Trump, che non potrà presentarsi alle elezioni sbandierando i suoi successi economici, baserà la sua campagna elettorale sul “mantenimento dell’ordine”, la sua versione egoistica e autoritaria della legalità. Nel 2016 Trump aveva scatenato il terrore nel paese disegnando una visione distopica di una “carneficina americana”, anche se la criminalità era in calo da anni. Il suo talento è dividere. Quindi chi è qui l’agitatore?
Nel settembre del 1967, circa sette mesi prima di essere ucciso, King tenne un discorso a Washington in cui si rivolgeva a una società “avvelenata nell’anima dal razzismo” e parlò di come sconfiggere quel male. Era il periodo delle rivolte a Detroit e in altre città.
King affrontò la questione non in termini di approvazione ma di comprensione. I disordini, disse, “possono essere deplorati… ma non sono insurrezioni. I manifestanti non cercano di conquistare territori né di acquisire il controllo delle istituzioni. Vogliono solo scuotere la comunità bianca. La loro è una forma distorta di protesta sociale”. Perfino i saccheggi, aggiunse, sono atti catartici, un modo per “scioccare” la comunità bianca “attaccando il diritto di proprietà”. Poi, per chiarire meglio quello che intendeva dire, King citò Victor Hugo: “Se un’anima è piena d’ombra, peccherà. Ma il colpevole non è chi ha fatto il peccato, bensì chi ha fatto l’ombra”.
Il 25 maggio 2020 George Floyd , un nero di 46 anni, è morto a Minneapolis dopo che Derek Chauvin, un poliziotto bianco, gli ha tenuto il ginocchio premuto sul collo per più di otto minuti. Chauvin aveva risposto alla chiamata di un negoziante che accusava Floyd di aver provato a fare un acquisto con una banconota falsa. I quattro agenti che hanno partecipato all’operazione sono stati immediatamente licenziati, e Chauvin è stato incriminato con l’accusa preterintenzionale.
Il 26 maggio a Minneapolis ci sono state le prime proteste di piazza contro la violenza della polizia, che nei giorni seguenti si sono estese a più di 140 città in tutto il paese. Spesso alla solidarietà per Floyd si accompagnano le richieste di punire gli abusi commessi dai poliziotti locali.
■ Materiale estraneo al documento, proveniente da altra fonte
Lemma decide_req_ok f req user now st rs comment action req' act entry :
  sorted_flow f -> positive_flow f ->
  req_ok f (ApprovalRequest.Status req) (ApprovalRequest.CurrentStep req) (shape <$> ApprovalRequest.Steps req) ->
  validateDecision req f user now = Ok (st, rs) -> action = ActionApprove \/ action = ActionReject ->
  decide_step now f st rs user comment action req = (req', act, entry) ->
  req_ok f (ApprovalRequest.Status req') (ApprovalRequest.CurrentStep req') (shape <$> ApprovalRequest.Steps req').
Proof.
  intros Hf Hpos Hok Hv Hact Hd. pose proof (validateDecision_pending _ _ _ _ _ _ Hv) as Hp.
  rewrite Hp in Hok.
  destruct (current_step f req user now st rs Hf (ok_orders _ _ _ _ Hok) Hv) as (i & Hi & Hk & Hupd).
  destruct (validateDecision_Ok _ _ _ _ _ _ Hv) as (_ & _ & Hst & Hrs).
  apply decide_step_spec in Hd as (Hshape & _ & _ & _ & Hout). cbv zeta in Hshape, Hout.
  rewrite Hshape, Hupd by done.
  assert (H1 : (0 < ApprovalStep.Order st)%Z).
  { eapply Forall_lookup in Hpos; [exact Hpos |]. unfold orders. by rewrite list_lookup_fmap, Hi. }
  assert (Hds : step_ok st (RequestStep.Decisions rs ++ [Decision.mk user action comment now])).
  { eapply step_ok_decide; [done | | done]. exact (ok_step _ _ _ _ Hok i st _ Hi Hk). }
  rewrite evaluateStep_eval in Hout. simpl in Hout.
  unfold shape at 1. simpl. rewrite Hrs.
  apply (req_ok_decide f _ _ i st (RequestStep.Decisions rs)); try done.
  { by rewrite Hk; unfold shape; rewrite Hrs. }
  intros j s Hj Hx.
  destruct (eval st _) as [[] []].
  - destruct (Z.geb_spec (ApprovalStep.Order st) (LastOrder f)) as [Hlast | Hlast].
    + pose proof (LastOrder_bound f j s Hf Hj).
      destruct (decide (ApprovalStep.Order s = ApprovalRequest.CurrentStep req)); [by right | left; lia].
    + destruct Hout as [Hs Hc]. rewrite Hs, Hc, Hp in Hx. destruct Hx as [[_ Hx] | Hx]; [| done].
      pose proof (wrap_i64_le (ApprovalStep.Order st + 1) ltac:(unfold min_i64; lia)).
      destruct (decide (ApprovalStep.Order s = ApprovalRequest.CurrentStep req)); [by right | left; lia].
  - rewrite Hout in Hx. destruct Hx as [[? _] | ?]; done.
  - destruct Hout as [Hs Hc]. rewrite Hs, Hc, Hp in Hx. destruct Hx as [[_ Hx] | Hx]; [by left | done].
  - destruct Hout as [Hs Hc]. rewrite Hs, Hc, Hp in Hx. destruct Hx as [[_ Hx] | Hx]; [by left | done].
Qed.

(** ** Runs that leave one flow alone *)

Definition keeps_flow (fid : string) (o : op) : Prop :=
  match o with
  | OUpdateFlow _ f => ApprovalFlow.ID f <> fid
  | ODeleteFlow id => id <> fid
  | _ => True
  end.

Record flow_inv (fid : string) (e : Engine.t) : Prop := {
  inv_flows : map_Forall (fun id f => ApprovalFlow.ID f = id /\ sorted_flow f /\ positive_flow f)
    (Engine.flows e);
  inv_requests : forall id r, Engine.requests e !! id = Some r -> ApprovalRequest.FlowID r = fid ->
    exists f, Engine.flows e !! fid = Some f /\
      req_ok f (ApprovalRequest.Status r) (ApprovalRequest.CurrentStep r) (shape <$> ApprovalRequest.Steps r);
}.

Lemma req_ok_settled f status cur ks status' cur' :
  req_ok f status cur ks -> status' <> StatusPending -> status' <> StatusApproved ->
  req_ok f status' cur' ks.
Proof. intros [H1 H2 _] Hp Ha. split; [done | done |]. by intros i s k _ _ [[? _] | ?]. Qed.

Lemma req_ok_initial f now :
  sorted_flow f -> positive_flow f ->
  req_ok f StatusPending 1 (shape <$> initial_steps now f).
Proof.
  intros Hf Hpos. unfold initial_steps. rewrite <- list_fmap_compose.
  split.
  - rewrite <- list_fmap_compose. done.
  - intros i s k _ Hk. rewrite list_lookup_fmap in Hk.
    destruct (ApprovalFlow.Steps f !! i); [injection Hk as <- | done]. apply step_ok_nil.
  - intros i s k Hi _ [[_ Hlt] | ?]; [| done].
    assert (Ho : orders f !! i = Some (ApprovalStep.Order s)).
    { unfold orders. by rewrite list_lookup_fmap, Hi. }
    eapply Forall_lookup in Hpos; [| exact Ho]. lia.
Qed.

(** Changing one request, the flows staying. *)
Lemma flow_inv_put fid e e' id r r' :
  flow_inv fid e -> Engine.flows e' = Engine.flows e ->
  Engine.requests e' = <[id := r']> (Engine.requests e) -> Engine.requests e !! id = Some r ->
  ApprovalRequest.FlowID r' = ApprovalRequest.FlowID r ->
  (forall f, Engine.flows e !! ApprovalRequest.FlowID r = Some f -> sorted_flow f -> positive_flow f ->
     req_ok f (ApprovalRequest.Status r) (ApprovalRequest.CurrentStep r) (shape <$> ApprovalRequest.Steps r) ->
     req_ok f (ApprovalRequest.Status r') (ApprovalRequest.CurrentStep r') (shape <$> ApprovalRequest.Steps r')) ->
  flow_inv fid e'.
Proof.
  intros [Hfl Hreq] Ef Er Hr Hfid Hok. split; [by rewrite Ef |]. intros id0 r0. rewrite Er, Ef.
  destruct (decide (id = id0)) as [<- | Hne].
  - rewrite lookup_insert_eq. intros [= <-] Hf0. rewrite Hfid in Hf0.
    destruct (Hreq id r Hr Hf0) as (f & Hf & Hrok). exists f. split; [done |].
    destruct (Hfl fid f Hf) as (_ & Hs & Hp). apply Hok; [by rewrite Hf0 | done..].
  - rewrite lookup_insert_ne by done. apply Hreq.
Qed.

Lemma flow_inv_flows fid e fl :
  flow_inv fid e -> map_Forall (fun id f => ApprovalFlow.ID f = id /\ sorted_flow f /\ positive_flow f) fl ->
  (forall f, Engine.flows e !! fid = Some f -> fl !! fid = Some f) ->
  flow_inv fid (Engine.set_flows fl e).
Proof.
  intros [_ Hreq] Hfl Hsame. split; [done |]. intros id r Hr Hf. simpl.
  destruct (Hreq id r Hr Hf) as (f & H1 & H2). exists f. auto.
Qed.

Lemma decision_flow_inv fid wall now id user comment action e :
  action = ActionApprove \/ action = ActionReject -> flow_inv fid e ->
  flow_inv fid (applyDecision wall now id user comment action e).1.1.
Proof.
  intros Hact Hinv. destruct (applyDecision_cases wall now id user comment action e)
    as [(x & ->) | (req & flow & st & rs & req' & act & entry & e' & H1 & H2 & H3 & H4 & -> & H5 & H6)].
  { done. }
  eapply flow_inv_put; [done | exact H6 | exact H5 | exact H1 | by eapply decide_step_spec |].
  intros f Hf Hs Hp Hok. rewrite H2 in Hf. injection Hf as <-. by eapply decide_req_ok.
Qed.

Lemma create_flow_inv fid now f e : flow_inv fid e -> flow_inv fid (CreateFlow now f e).1.
Proof.
  intros Hinv. unfold CreateFlow. destruct (ValidateFlow f) eqn:Ev; [done |].
  apply ValidateFlow_sorted in Ev as [Hs Hp]. cbv zeta.
  set (cp := if IsZero (ApprovalFlow.UpdatedAt _) then _ else _).
  assert (Hcp : ApprovalFlow.ID cp = ApprovalFlow.ID f /\ sorted_flow cp /\ positive_flow cp).
  { unfold cp. by destruct (IsZero _), (IsZero _). }
  destruct (Engine.flows e !! ApprovalFlow.ID cp) eqn:E; [done |].
  apply flow_inv_flows; [done | |].
  - apply map_Forall_insert_2; [by destruct Hcp as (_ & ? & ?) | apply Hinv].
  - intros f' Hf'. rewrite lookup_insert_ne by congruence. done.
Qed.
(** Reports of calls that started in an earlier state decide for the current
    one.  The agent's breaker closes on the success of a call admitted before it
    opened, while its only probe is still running; the services' breaker closes
    on such a success straight from the open state, before its timeout, and it
    admits any number of calls while half open. *)
Theorem stale_reports_decide :
  let c := CB.Config.mk "dev" 1 minute 1 in
  (let s := run cb_step [BBegin 0; BBegin 0; BEnd second false; BBegin hour; BEnd hour true] (cb_init c) in
   CB.state (Sys.cb s) = CB.StateClosed /\ Sys.inflight s = 1 /\ Sys.probes s = 1%Z) /\
  (let b := Circuit.recordResult second false (Circuit.New "svc" 1 minute) in
   Circuit.state b = Circuit.StateOpen /\ (Circuit.allow (second + 1) b).2 = false /\
   Circuit.state (Circuit.recordResult (second + 1) true b) = Circuit.StateClosed) /\
  (forall b now, Circuit.state b = Circuit.StateHalfOpen -> Circuit.allow now b = (b, true)).
Proof.
  intros c. split; [vm_compute; auto |]. split; [vm_compute; auto |].
  intros b now H. unfold Circuit.allow. by rewrite H.
Qed.

(** ** Witnesses *)

Definition ex_config : CB.Config.t := CB.Config.mk "dev-1" 2 minute 1.

Lemma ex_config_enabled : enabled ex_config.
Proof. split; vm_compute; split; congruence. Qed.
Module Inhibitor.
Record t := mk {
  rules : list InhibitRule.t;
  activeAlerts : gmap string Alert.t;
  trackedAt : gmap string time;
  ttl : duration;
}.

Definition defaultInhibitTTL : duration := (30 * minute)%Z.

Definition newAlertInhibitor (rules : list InhibitRule.t) (ttl : duration) : t :=
  mk rules ∅ ∅ (if (ttl <=? 0)%Z then defaultInhibitTTL else ttl).

Definition alertLabels (a : Alert.t) : gmap string string :=
  <["metric" := Alert.Metric a]> (<["device_id" := Alert.DeviceID a]>
    (<["severity" := Alert.Severity a]> (<["status" := Alert.Status a]> ∅))).

Definition equalLabelsMatch (parent target : gmap string string) (equal : list string) : bool :=
  forallb (fun k => negb (label parent k != label target k)) equal.

Definition IsInhibited (range : gmap string Alert.t -> list Alert.t)
    (iter : gmap string string -> list (string * string)) (alert : Alert.t) (s : t) : bool :=
  let targetLabels := alertLabels alert in
  existsb (fun rule =>
    labelsMatch iter targetLabels (InhibitRule.TargetMatch rule) &&
    existsb (fun parent =>
      labelsMatch iter (alertLabels parent) (InhibitRule.SourceMatch rule) &&
      equalLabelsMatch (alertLabels parent) targetLabels (InhibitRule.Equal rule))
      (range (activeAlerts s))) (rules s).

Definition TrackActive (now : time) (alert : Alert.t) (s : t) : t :=
  if Alert.AlertID alert == "" then s
  else mk (rules s) (<[Alert.AlertID alert := alert]> (activeAlerts s))
         (<[Alert.AlertID alert := now]> (trackedAt s)) (ttl s).

Definition RemoveActive (alertID : string) (s : t) : t :=
  if alertID == "" then s
  else mk (rules s) (delete alertID (activeAlerts s)) (delete alertID (trackedAt s)) (ttl s).

Definition cleanup_one (now : time) (st : t * nat) (id : string) : t * nat :=
  let (s, n) := st in
  match trackedAt s !! id with
  | None => st
  | Some tracked =>
      if (Sub now tracked >? ttl s)%Z
      then (mk (rules s) (delete id (activeAlerts s)) (delete id (trackedAt s)) (ttl s), S n)
      else st
  end.

(** [ids] is the order in which Go visits [trackedAt]. *)
Definition Cleanup (ids : list string) (now : time) (s : t) : t * nat := foldl (cleanup_one now) (s, 0) ids.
Nella maggior parte dei casi le proteste sono state pacifiche, ma in alcune città sono stati dati alle fiamme degli edifici e saccheggiati dei negozi. A Minneapolis i dimostranti hanno incendiato un commissariato di polizia. Le autorità hanno risposto imponendo il coprifuoco, incoraggiando la repressione della polizia e schierando la guardia nazionale (formata da riservisti dell’esercito). Secondo i dati aggiornati al 3 giugno, i morti tra poliziotti e civili sono almeno 13, circa novemila le persone arrestate.
Il 1 giugno il presidente Donald Trump ha accusato i governatori statali di essere troppo deboli e ha minacciato di far intervenire l’esercito. Joe Biden, candidato democratico alle presidenziali di novembre, ha accusato Trump di fomentare l’odio per fini politici.
Tra il 28 maggio e il 1 giugno almeno 120 tra reporter, fotogiornalisti e operatori televisivi sono stati aggrediti dalla polizia statunitense in tutto il paese. In alcuni casi in modo accidentale, ma la maggior parte delle volte erano identificabili come stampa, e sono stati attaccati deliberatamente.
Questo articolo è stato pubblicato il 5 giugno 2020 nel numero 1361 di Internazionale.